Which President of the United States increased the debt the most since 1980?

Quote from HomelyWizzard:

Still you conservatives idolize Reagan and demonize Obama. You cannot get a sane, electable GOP candidate against him thou. What a pathetic bunch of losers.....Staphagos you do what you will with your ignore list, I won't lose any sleep over it.....

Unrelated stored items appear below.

(** ** The simple trigger *)

Lemma setupLabelIdColumn_eq p s :
  Project.setupLabelIdColumn p s
  = (Normal tt,
     if has_labels_sheet s then
       match project_faults p (HideColumns LABEL_ID_COLUMN) with
       | None =>
           set_stores (λ w,
             record_console (ConsoleLog "[DEBUG] Label ID column hidden successfully")
               (set_sheet (insert (HEADER_ROW, LABEL_ID_COLUMN) "Label ID") w))
             (record_hidden LABEL_ID_COLUMN s)
       | Some message =>
           set_stores (λ w,
             record_console
               (ConsoleError ("[ERROR] Failed to hide Label ID column: " +:+ message))
               (set_sheet (insert (HEADER_ROW, LABEL_ID_COLUMN) "Label ID") w)) s
       end
     else s).
Proof.
  unfold Project.setupLabelIdColumn, app_try_catch.
  unfold app_bind at 1, SpreadsheetApp.getSheetByName, app_inspect. rewrite String.eqb_refl. cbn [andb].
  destruct (has_labels_sheet s) eqn:Hsheet; cbn [negb]; [|done].
  unfold app_bind at 1. rewrite lift_eq, setValue_eq. cbn [fst snd].
  unfold SpreadsheetApp.hideColumns. unfold app_bind at 1. unfold app_bind at 1.
  unfold project_call.
  destruct (project_faults p (HideColumns LABEL_ID_COLUMN)) as [message|].
  - by rewrite lift_eq, logError_eq.
  - unfold app_modify. by rewrite lift_eq, logDebug_eq.
Qed.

what is with "you conservatives"?
 
Quote from GTS:

Clue alert #2 - Presidents don't spend money, congress does - you need to look at which party controlled congress during each of those times as well...
"President May Sign or Veto Any or All of the Appropriations Bills
As spelled out in the Constitution, the President has ten days in which to decide: (1) to sign the bill, thereby making it law; (2) to veto the bill, thereby sending it back to Congress and requiring much of the process to begin again with respect the programs covered by that bill; or (3) to allow the bill to become law without his signature, thereby making it law but doing so without his express approval."


http://usgovinfo.about.com/od/federalbudgetprocess/a/budget_page4.htm
 
Quote from GTS:

% increase in the public debt?!?

Wouldn't the (inflation adjusted) actual dollar increase in debt be more interesting? Or per capital increase in debt, again in dollars?

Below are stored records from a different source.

(** C3 (amended): JSR issues exactly two pushes; each writes at the address
    S itself (no [0x0100] base) and S is incremented, modulo 256, after each,
    so that the writes go to S and S + 1 and no other cell changes; then PC
    becomes [op].  A, X, Y and P are untouched. *)
Theorem JSR_effect (c : Cpu) (H : wf c) :
  (exists b1 b2,
     wlog (bus (JSR c)) = wlog (bus c) ++ [(s c, b1); (u8 (s c + 1), b2)]) /\
  (forall k, k <> s c -> k <> u8 (s c + 1) ->
     cells (bus (JSR c)) k = cells (bus c) k) /\
  s (JSR c) = u8 (s c + 2) /\
  pc (JSR c) = op c /\
  a (JSR c) = a c /\ x (JSR c) = x c /\ y (JSR c) = y c /\ p (JSR c) = p c.
Proof.
  split; [|split].
  - eexists. eexists. apply JSR_pushed_bytes. exact H.
  - destruct H as [_ _ _ Hs _ _ _]. intros k Hk1 Hk2.
    unfold JSR, JMP, write_s_postinc, Mem.write.
    cbn [s bus cells with_s with_bus with_pc].
    rewrite (u16_small (s c)) by lia.
    rewrite (u16_small (u8 (s c + 1)))
      by (pose proof (u8_range (s c + 1)); lia).
    apply Z.eqb_neq in Hk1. apply Z.eqb_neq in Hk2.
    rewrite Hk1, Hk2. reflexivity.
  - destruct H as [_ _ _ Hs _ _ _]. unfold JSR, JMP, write_s_postinc.
    cbn [a x y s p pc op with_s with_bus with_pc]. repeat split.
    unfold u8. rewrite Zplus_mod_idemp_l. f_equal. lia.
Qed.

(** On the call fetched at [0x8000] with [S = 0xFD]: the writes go to
    [0x00FD] and [0x00FE], S ends at [0xFF] and PC at [0x9000]. *)
Lemma JSR_effect_witness :
  wf jsr_8003 /\
  map fst (wlog (bus (JSR jsr_8003))) = [0x00FD; 0x00FE] /\
  s (JSR jsr_8003) = 0xFF /\ pc (JSR jsr_8003) = 0x9000.
Proof.
  assert (Hwf : wf jsr_8003) by (constructor; vm_compute; split; congruence).
  split; [exact Hwf|].
  destruct (JSR_effect jsr_8003 Hwf) as ((b1 & b2 & Hw) & _ & Hs & Hpc & _).
  rewrite Hw, Hs, Hpc. vm_compute. repeat split.
Defined.

(** The push and the pull of section 4.5, as the specification words them:
    the pushed byte goes to [0x0100 | S] and S is then decremented; the pull
    increments S and then loads from [0x0100 | S]. *)
Definition PHA_claim (c : Cpu) : Prop :=
  wlog (bus (PHA c)) = wlog (bus c) ++ [(Z.lor 0x0100 (s c), a c)] /\
  s (PHA c) = u8 (s c - 1).

Definition PLA_claim (c : Cpu) : Prop :=
  s (PLA c) = u8 (s c + 1) /\
  a (PLA c) = Mem.read (bus c) (Z.lor 0x0100 (u8 (s c + 1))).

(** PHA with [S = 0x00] and [A = 0x5A]. *)
Definition pha_00 : Cpu :=
  mkCpu 0x5A 0 0 0x00 0x00 0x8001 0x0000 (memCmd mIMP oPHA) (bus_of []).

(** PHA with [S = 0xFF] and [A = 0x5A]. *)
Definition pha_FF : Cpu :=
  mkCpu 0x5A 0 0 0xFF 0x00 0x8001 0x0000 (memCmd mIMP oPHA) (bus_of []).

(** C4, as stated, fails: PHA with [S = 0x00] writes to [0x0000] and leaves
    [S = 0x01]; the claim has the write at [0x0100] and [S = 0xFF]. *)
Lemma PHA_claim_fails : ~ PHA_claim pha_00.
Proof.
  unfold PHA_claim. intros (_ & Hs). vm_compute in Hs. discriminate Hs.
Qed.

(** PLA with [S = 0xFC], the byte [0x11] at [0x00FC] and the byte [0x22] at
    [0x01FD]. *)
Definition pla_FC : Cpu :=
  mkCpu 0 0 0 0xFC 0x00 0x8001 0x0000 (memCmd mIMP oPLA)
        (bus_of [(0x00FC, 0x11); (0x01FD, 0x22)]).

(** The pull half of the same statement fails too: PLA loads the byte at
    [0x00FC], not the one at [0x01FD]. *)
Lemma PLA_claim_fails : ~ PLA_claim pla_FC.
Proof.
  unfold PLA_claim. intros (_ & Ha). vm_compute in Ha. discriminate Ha.
Qed.

Lemma PHA_wraps_at_00 :
  wlog (bus (PHA pha_00)) = [(0x0000, 0x5A)] /\ s (PHA pha_00) = 0x01.
Proof. split; reflexivity. Qed.

(** What PLA does is no part of the amended statement: it reads at the
    address S and then increments S, as PHA does, so it cannot pull what PHA
    pushed.  PHA from [S = 0xFD] stores [0x5A] at [0x00FD]; PLA then loads
    the byte at [0x00FE] and leaves [S = 0xFF]. *)
Definition pha_FD : Cpu :=
  mkCpu 0x5A 0 0 0xFD 0x00 0x8001 0x0000 (memCmd mIMP oPHA) (bus_of []).

Lemma PLA_misses_pushed_byte :
  cells (bus (PHA pha_FD)) 0x00FD = 0x5A /\
  a (PLA (PHA pha_FD)) = 0x00 /\ s (PLA (PHA pha_FD)) = 0xFF.
Proof. vm_compute. repeat split. Qed.

(** C4 (amended): for every stack pointer S, PHA stores A at the address S
    itself (no [0x0100] base) and then increments S; S wraps modulo 256, so
    PHA with [S = 0xFF] writes to [0x00FF] and leaves [S = 0x00]. *)
Theorem PHA_effect (c : Cpu) (H : wf c) :
  wlog (bus (PHA c)) = wlog (bus c) ++ [(s c, a c)] /\
  cells (bus (PHA c)) (s c) = a c /\
  s (PHA c) = u8 (s c + 1) /\
  (s c = 0xFF -> s (PHA c) = 0x00).
Proof.
  destruct H as [Ha _ _ Hs _ _ _]. unfold PHA.
  destruct (write_s_postinc_effect (a c) c Hs) as (Hw & Hc & Hs' & _).
  rewrite Hw, Hc, Hs', (u8_small (a c) Ha). repeat split.
  intros E. rewrite E. reflexivity.
Qed.

(** PHA with [S = 0xFF] writes to [0x00FF] and leaves [S = 0x00]. *)
Lemma PHA_effect_witness :
  wf pha_FF /\
  wlog (bus (PHA pha_FF)) = [(0x00FF, 0x5A)] /\ s (PHA pha_FF) = 0x00.
Proof.
  assert (Hwf : wf pha_FF) by (constructor; vm_compute; split; congruence).
  split; [exact Hwf|].
  destruct (PHA_effect pha_FF Hwf) as (Hw & _ & _ & Hwrap).
  rewrite Hw, (Hwrap eq_refl). split; reflexivity.
Defined.

(** ** PHP and PLP *)

Lemma toByte_range (w : Z) : 0 <= Status.toByte w < 256.
Proof.
  unfold Status.toByte, u8. apply bits_high_byte_early. intros i Hi.
  rewrite Z.lor_spec. change 256 with (2 ^ 8).
  rewrite (Z.mod_pow2_bits_high w 8 i) by lia.
  change 48 with (Z.lor (2 ^ 4) (2 ^ 5)).
  rewrite Z.lor_spec, !Z.pow2_bits_false by lia. reflexivity.
Qed.





(** ** (Indirect),Y *)

(** The resolver never produces an address outside page zero. *)
Lemma INDY_op_in_page_zero (c : Cpu) : 0 <= op (INDY c) < 256.
Proof.
  unfold INDY. cbn [op with_op]. rewrite Z.land_comm, low_byte.
  apply Z.mod_pos_bound. lia.
Qed.

(** [(0x10),Y] with the pointer [0x1234] stored at [0x10], [0x11] and
    [Y = 0x01]; the operand byte is at PC. *)
Definition indy_1234 : Cpu :=
  mkCpu 0 0 0x01 0xFD 0x00 0x8001 0x0000 (memCmd mINDY oADC)
        (bus_of [(0x8001, 0x10); (0x0010, 0x34); (0x0011, 0x12)]).

(** C7 at [LL = 0x10], pointer [0x1234], [Y = 0x01]: the word fetched is
    [0x1234] and the address asked for is [0x1235], but [op] is [0x0035]:
    the sum is masked with [0x00FF]. *)
Theorem INDY_drops_high_byte :
  fst (Mem.indexed (bus indy_1234) (pc indy_1234)) = 0x1234 /\
  u16 (0x1234 + y indy_1234) = 0x1235 /\
  op (INDY indy_1234) = 0x0035 /\
  pc (INDY indy_1234) = 0x8002.
Proof. vm_compute. repeat split. Qed.

(** ** LSR *)

(** The carry is always clear after LSR: the byte given to the carry setter
    is the shifted one, which never exceeds [0xFF]. *)
Lemma LSR_clears_carry (c : Cpu) : Status.isCarry (p (LSR c)) = false.
Proof.
  unfold LSR.
  set (data := u8 (Z.shiftr (read c) 1)).
  assert (Hp : forall d c0, p (write d c0) = p c0)
    by (intros d c0; unfold write; destruct (isAcc (cmd c0)); reflexivity).
  rewrite Hp. cbn [p with_p]. flag_simpl.
  pose proof (u8_range (Z.shiftr (read c) 1)) as Hd. fold data in Hd.
  apply Z.ltb_ge. lia.
Qed.

(** The shifted byte, N and Z are as section 4.5 has them. *)
Lemma LSR_result (c : Cpu) :
  0 <= read c < 256 ->
  let r := Z.shiftr (read c) 1 in
  (if isAcc (cmd c) then a (LSR c) = r
   else cells (bus (LSR c)) (u16 (op c)) = r) /\
  Status.isNegative (p (LSR c)) = false /\
  Status.isZero (p (LSR c)) = (r =? 0).
Proof.
  intros Hr r.
  assert (Hr' : 0 <= r < 256).
  { unfold r. rewrite Z.shiftr_div_pow2 by lia. change (2 ^ 1) with 2.
    split; [apply Z.div_pos; lia | apply Z.div_lt_upper_bound; lia]. }
  unfold LSR. fold r. rewrite (u8_small r Hr'). unfold write.
  cbn [cmd op bus with_p].
  destruct (isAcc (cmd c));
    cbn [a p bus cells with_a with_p with_bus Mem.write];
    flag_simpl; rewrite ?Z.eqb_refl, low_byte, ?(u8_small r Hr');
    rewrite (Z.mod_small r 256) by lia; repeat split.
Qed.

(** LSR A with [A = 0x01]. *)
Definition lsr_acc_01 : Cpu :=
  mkCpu 0x01 0 0 0xFD 0x00 0x8001 0x0001 (accCmd oLSR) (bus_of []).

(** LSR on the byte [0x01] stored at [0x0040]. *)
Definition lsr_mem_01 : Cpu :=
  mkCpu 0x77 0 0 0xFD 0x00 0x8002 0x0040 (memCmd mZPG oLSR)
        (bus_of [(0x0040, 0x01)]).

(** C8 at the input [0x01], on the accumulator and on memory: bit 0 of the
    input is set, the result is [0x00] with Z = 1 and N = 0, and the carry
    is clear after LSR. *)
Theorem LSR_loses_carry :
  Z.testbit (read lsr_acc_01) 0 = true /\
  a (LSR lsr_acc_01) = 0x00 /\
  Status.isZero (p (LSR lsr_acc_01)) = true /\
  Status.isNegative (p (LSR lsr_acc_01)) = false /\
  Status.isCarry (p (LSR lsr_acc_01)) = false /\
  Z.testbit (read lsr_mem_01) 0 = true /\
  wlog (bus (LSR lsr_mem_01)) = [(0x0040, 0x00)] /\
  a (LSR lsr_mem_01) = 0x77 /\
  Status.isCarry (p (LSR lsr_mem_01)) = false.
Proof. vm_compute. repeat split. Qed.

(** ** JAM *)

Lemma JAM_is_NOP (c : Cpu) : JAM c = c.
Proof. reflexivity. Qed.

(** Three entries of a decode table, as the canonical 6502 table has them:
    [0x02] is JAM, [0xE8] is INX, [0xEA] is NOP, all implied; the other
    bytes are not used by the example below and decode to NOP here. *)
Definition jamTable (code : Z) : Command :=
  if code =? 0x02 then memCmd mIMP oJAM
  else if code =? 0xE8 then memCmd mIMP oINX
  else memCmd mIMP oNOP.

(** The program [JAM; INX] at [0x8000]. *)
Definition jam_then_inx : Cpu :=
  mkCpu 0 0 0 0xFD 0x00 0x8000 0x0000 (memCmd mIMP oNOP)
        (bus_of [(0x8000, 0x02); (0x8001, 0xE8)]).

(** C9 on the program [JAM; INX]: the step that executes JAM only moves PC
    to the next byte, and the following step executes INX: X becomes 1 and
    PC reaches [0x8002].  Nothing is latched. *)
Theorem JAM_does_not_halt :
  oper (jamTable (Mem.read (bus jam_then_inx) (pc jam_then_inx))) = oJAM /\
  pc (clock jamTable jam_then_inx) = 0x8001 /\
  x (clock jamTable jam_then_inx) = 0 /\
  x (clock jamTable (clock jamTable jam_then_inx)) = 1 /\
  pc (clock jamTable (clock jamTable jam_then_inx)) = 0x8002.
Proof. vm_compute. repeat split. Qed.

(** * Further properties of the core *)

(** ** Ranges *)

Lemma bits_high_range (n v : Z) :
  0 <= n -> (forall i, n <= i -> Z.testbit v i = false) -> 0 <= v < 2 ^ n.
Proof.
  intros Hn Hhi.
  assert (E : v mod 2 ^ n = v).
  { apply Z.bits_inj'. intros i Hi. rewrite Z.testbit_mod_pow2 by exact Hn.
    destruct (i <? n) eqn:L; simpl; [reflexivity|].
    apply Z.ltb_ge in L. symmetry. apply Hhi. exact L. }
  rewrite <- E. apply Z.mod_pos_bound. apply Z.pow_pos_nonneg; lia.
Qed.

Lemma range_bits_high (n v i : Z) :
  0 <= n -> 0 <= v < 2 ^ n -> n <= i -> Z.testbit v i = false.
Proof.
  intros Hn Hv Hi. rewrite <- (Z.mod_small v (2 ^ n)) by exact Hv.
  apply Z.mod_pow2_bits_high. lia.
Qed.

Lemma byte_bits_high (v i : Z) : 0 <= v < 256 -> 8 <= i -> Z.testbit v i = false.
Proof. intros Hv Hi. apply (range_bits_high 8); [lia | exact Hv | exact Hi]. Qed.

Lemma bits_high_byte (v : Z) :
  (forall i, 8 <= i -> Z.testbit v i = false) -> 0 <= v < 256.
Proof. intros H. apply (bits_high_range 8); [lia | exact H]. Qed.

Lemma setFlag_range (k : Z) (b : bool) (w : Z) :
  0 <= k < 8 -> 0 <= w < 256 -> 0 <= Status.setFlag k b w < 256.
Proof.
  intros Hk Hw. apply bits_high_byte. intros i Hi.
  rewrite testbit_setFlag by lia.
  destruct (k =? i) eqn:E; [apply Z.eqb_eq in E; lia|].
  apply byte_bits_high; assumption.
Qed.

Lemma land_byte (v w : Z) : 0 <= w < 256 -> 0 <= Z.land v w < 256.
Proof.
  intros Hw. apply bits_high_byte. intros i Hi. rewrite Z.land_spec.
  rewrite (byte_bits_high w i Hw Hi). apply andb_false_r.
Qed.

Lemma lor_byte (v w : Z) : 0 <= v < 256 -> 0 <= w < 256 -> 0 <= Z.lor v w < 256.
Proof.
  intros Hv Hw. apply bits_high_byte. intros i Hi. rewrite Z.lor_spec.
  rewrite (byte_bits_high v i Hv Hi), (byte_bits_high w i Hw Hi). reflexivity.
Qed.

Lemma lxor_byte (v w : Z) : 0 <= v < 256 -> 0 <= w < 256 -> 0 <= Z.lxor v w < 256.
Proof.
  intros Hv Hw. apply bits_high_byte. intros i Hi. rewrite Z.lxor_spec.
  rewrite (byte_bits_high v i Hv Hi), (byte_bits_high w i Hw Hi). reflexivity.
Qed.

Nah, those wouldn't produce the skew that the OP is after...
Go ahead, produce the chart as it should be. I'll wait.
 
why are we looking at percents?
we also know that it is the democratic congress which really correlates to the massive spending sprees. But, the neocons were big spending sobs too.
 
Quote from Brass:

"President May Sign or Veto Any or All of the Appropriations Bills
As spelled out in the Constitution, the President has ten days in which to decide: (1) to sign the bill, thereby making it law; (2) to veto the bill, thereby sending it back to Congress and requiring much of the process to begin again with respect the programs covered by that bill; or (3) to allow the bill to become law without his signature, thereby making it law but doing so without his express approval."
Yep, the president can veto what the congress produces and thereby shut the gov't down - the president can't pass a budget, he can take or leave what congress passes. Big difference.
 
Quote from Brass:

Go ahead, produce the chart as it should be. I'll wait.
No need to wait - do it yourself if you need to prove something to yourself.
 
Quote from GTS:

% increase in the public debt?!?

Wouldn't the (inflation adjusted) actual dollar increase in debt be more interesting?

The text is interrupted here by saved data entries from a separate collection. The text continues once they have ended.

Lemma every_job_opened_once_or_twice_witness :
  let x := run any_dir (fun _ => page_of 2 NextAbsent) 3 (PyInt 2) false PyNone in
  let clicks := Z.of_nat (count_events is_job_click (trace x.2)) in
  let lookups := Z.of_nat (count_events is_description_lookup (trace x.2)) in
  clicks <= 2 * job_counter x.2 /\
  lookups <= 2 * job_counter x.2 /\
  match x.1 with
  | Ok _ => job_counter x.2 <= clicks /\ job_counter x.2 <= lookups
  | _ => True
  end.
Proof.
  apply (every_job_opened_once_or_twice any_dir (fun _ => page_of 2 NextAbsent) 3 2
           false PyNone); [lia | reflexivity].
Defined.

(** ** Validation (lines 28-58) *)

(** A rejected argument ends the run with an exception before the browser
    session is created and before anything is stored or logged.
    [num_jobs] is checked first: a value that is not an integer gives
    [TypeError], an integer outside [1, 900] gives [ValueError]; then
    [path]: a string that is not a directory gives [ValueError], any other
    value but [None] gives [TypeError]. *)
Theorem validation_precedes_session isdir the_site fuel num_jobs verbose path :
  accepted isdir num_jobs path = false ->
  run isdir the_site fuel num_jobs verbose path =
    (Raise
       match num_jobs with
       | PyInt n =>
           if (1 <=? n) && (n <=? 900)
           then match path with PyStr _ => ValueError | _ => TypeError end
           else ValueError
       | _ => TypeError
       end,
     initial_state).
Proof.
  intros H. unfold run, get_jobs, validatenumjobs, accepted in *.
  destruct num_jobs as [| n | t]; try reflexivity.
  destruct (1 <=? n) eqn:E1; destruct (n <=? 900) eqn:E2; simpl in H |- *.
  - assert ((n <=? 0) || (n >? 900) = false) as ->.
    { apply Z.leb_le in E1, E2. apply orb_false_intro;
        [apply Z.leb_gt | rewrite Z.gtb_ltb; apply Z.ltb_ge]; lia. }
    destruct path as [| z | p]; simpl in H; try done.
    simpl. by rewrite H.
  - assert ((n <=? 0) || (n >? 900) = true) as ->; [| done].
    apply Z.leb_gt in E2. apply orb_true_intro. right.
    rewrite Z.gtb_ltb. apply Z.ltb_lt. lia.
  - assert ((n <=? 0) || (n >? 900) = true) as ->; [| done].
    apply Z.leb_gt in E1. apply orb_true_intro. left. apply Z.leb_le. lia.
  - assert ((n <=? 0) || (n >? 900) = true) as ->; [| done].
    apply Z.leb_gt in E1. apply orb_true_intro. left. apply Z.leb_le. lia.
Qed.

Lemma validation_precedes_session_witness :
  run (fun _ => false) (fun _ => page_of 2 NextAbsent) 3 (PyInt 5) true (PyStr "nowhere") =
    (Raise ValueError, initial_state).
Proof.
  apply (validation_precedes_session (fun _ => false) (fun _ => page_of 2 NextAbsent)
           3 (PyInt 5) true (PyStr "nowhere")).
  reflexivity.
Defined.

(** ** The order of the rows *)

(** The job links a crawl works through, in order: page after page from
    page [pg], each page's links from the top, until [wanted] jobs are
    had, a page is all viewed, the next page cannot be reached or the
    budget of turns is used up.  (This function states the order of the
    rows; it is not part of the program.) *)
Fixpoint crawl_plan (the_site : site) (fuel pg wanted : nat) : list job_link :=
  match fuel with
  | O => []
  | S fuel' =>
      let p := the_site pg in
      let links := p_job_links p in
      if (wanted =? 0)%nat then []
      else if (length (p_vieweddate p) =? length links)%nat then []
      else if (wanted <=? length links)%nat then take wanted links
      else links ++
           match p_next p with
           | NextLoads url =>
               if contains "pgc=" url
               then crawl_plan the_site fuel' (S pg) (wanted - length links)
               else []
           | _ => []
           end
  end.

(** A page with fewer jobs than are still wanted: all are scraped and the
    turn goes on to the next-page click. *)
Lemma page_iteration_exhausts the_site num_jobs path_given s :
  let p := the_site (drv_page s) in
  sink_ready path_given s ->
  length (p_vieweddate p) <> length (p_job_links p) ->
  job_counter s + Z.of_nat (length (p_job_links p)) < num_jobs ->
  forallb extractable (p_job_links p) = true ->
  exists s3,
    page_iteration the_site num_jobs path_given s = page_advance the_site num_jobs s3 /\
    loop_step path_given (length (p_job_links p))
      ((fun jl => job_details (expected_record jl)) <$> p_job_links p)
      (record_event
         (EvLog INFO (MsgSomeScraped (length (p_vieweddate p)) (nextpage_counter s + 1)))
         (entered the_site s))
      s3.
Proof.
  intros p Hr Hne Hlt Hx.
  destruct (entered_step the_site s) as [Hc _ _ _ Hj _ _].
  set (s2 := record_event
               (EvLog INFO (MsgSomeScraped (length (p_vieweddate p)) (nextpage_counter s + 1)))
               (entered the_site s)).
  assert (Hc2 : job_counter s2 = job_counter s) by exact Hc.
  destruct (for_job_links_returns num_jobs path_given (p_job_links p) s2
              (length (p_job_links p))) as [E L].
  { intros Hp. unfold s2. cbn [jobs record_event]. rewrite Hj. by apply Hr. }
  { rewrite Hc2. lia. }
  { done. }
  { rewrite Hc2. lia. }
  { lia. }
  { rewrite firstn_all. apply Forall_forall. intros jl Hin.
    apply (proj1 (forallb_forall _ _) Hx). by apply list_elem_of_In. }
  rewrite firstn_all in L.
  exists (for_job_links num_jobs path_given (p_job_links p) s2).2.
  split; [| exact L].
  rewrite page_iteration_unfold. cbv zeta. fold p.
  apply Nat.eqb_neq in Hne. rewrite Hne. fold s2.
  rewrite (bind_returns _ _ _ _ E), bind_gets.
  rewrite (ls_counter _ _ _ _ _ L), Hc2.
  assert ((job_counter s + Z.of_nat (length (p_job_links p)) =? num_jobs) = false) as ->
    by (apply Z.eqb_neq; lia).
  reflexivity.
Qed.

(** When the next page is not reached the turn ends the loop or the run,
    and stores nothing more. *)
Lemma page_advance_stops the_site num_jobs s :
  (forall url, p_next (the_site (drv_page s)) = NextLoads url ->
               contains "pgc=" url = false) ->
  (page_advance the_site num_jobs s).1 <> Ok Continue.
Proof.
  intros H. destruct (p_next (the_site (drv_page s))) as [| | url] eqn:E.
  - unfold page_advance, try_except, click_next. rewrite bind_current_page, E. simpl.
    unfold len_jobs. rewrite bind_assoc, bind_gets. cbn [jobs record_event].
    by destruct (jobs s).
  - unfold page_advance, try_except, click_next. rewrite bind_current_page, E. simpl.
    unfold len_jobs. rewrite bind_assoc, bind_gets. cbn [jobs record_event].
    by destruct (jobs s).
  - rewrite (page_advance_loads _ _ _ _ E). cbv zeta. by rewrite (H url eq_refl).
Qed.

%increase automatically accounts for virtually all inflation effects.
 
Quote from GTS:

No need to wait - do it yourself if you need to prove something to yourself.
No. I find the one presented quite sufficient. But thanks.
 
Quote from Random.Capital:

%increase automatically accounts for virtually all inflation effects.
It also disguises the huge amount of debt added the current administration by looking at it in comparison to the cumulative total of all previous administrations rather than comparing each administration separately.
 
Quote from GTS:

It also disguises the huge amount of debt added the current administration by looking at it in comparison to the cumulative total of all previous administrations rather than comparing each administration separately.

It also does the same for the previous administration.

And the administration before that.

And the administration before that.

And the administration before that.

And the administration before that.

Same standard for everyone, yet a distinct pattern emerges none the less.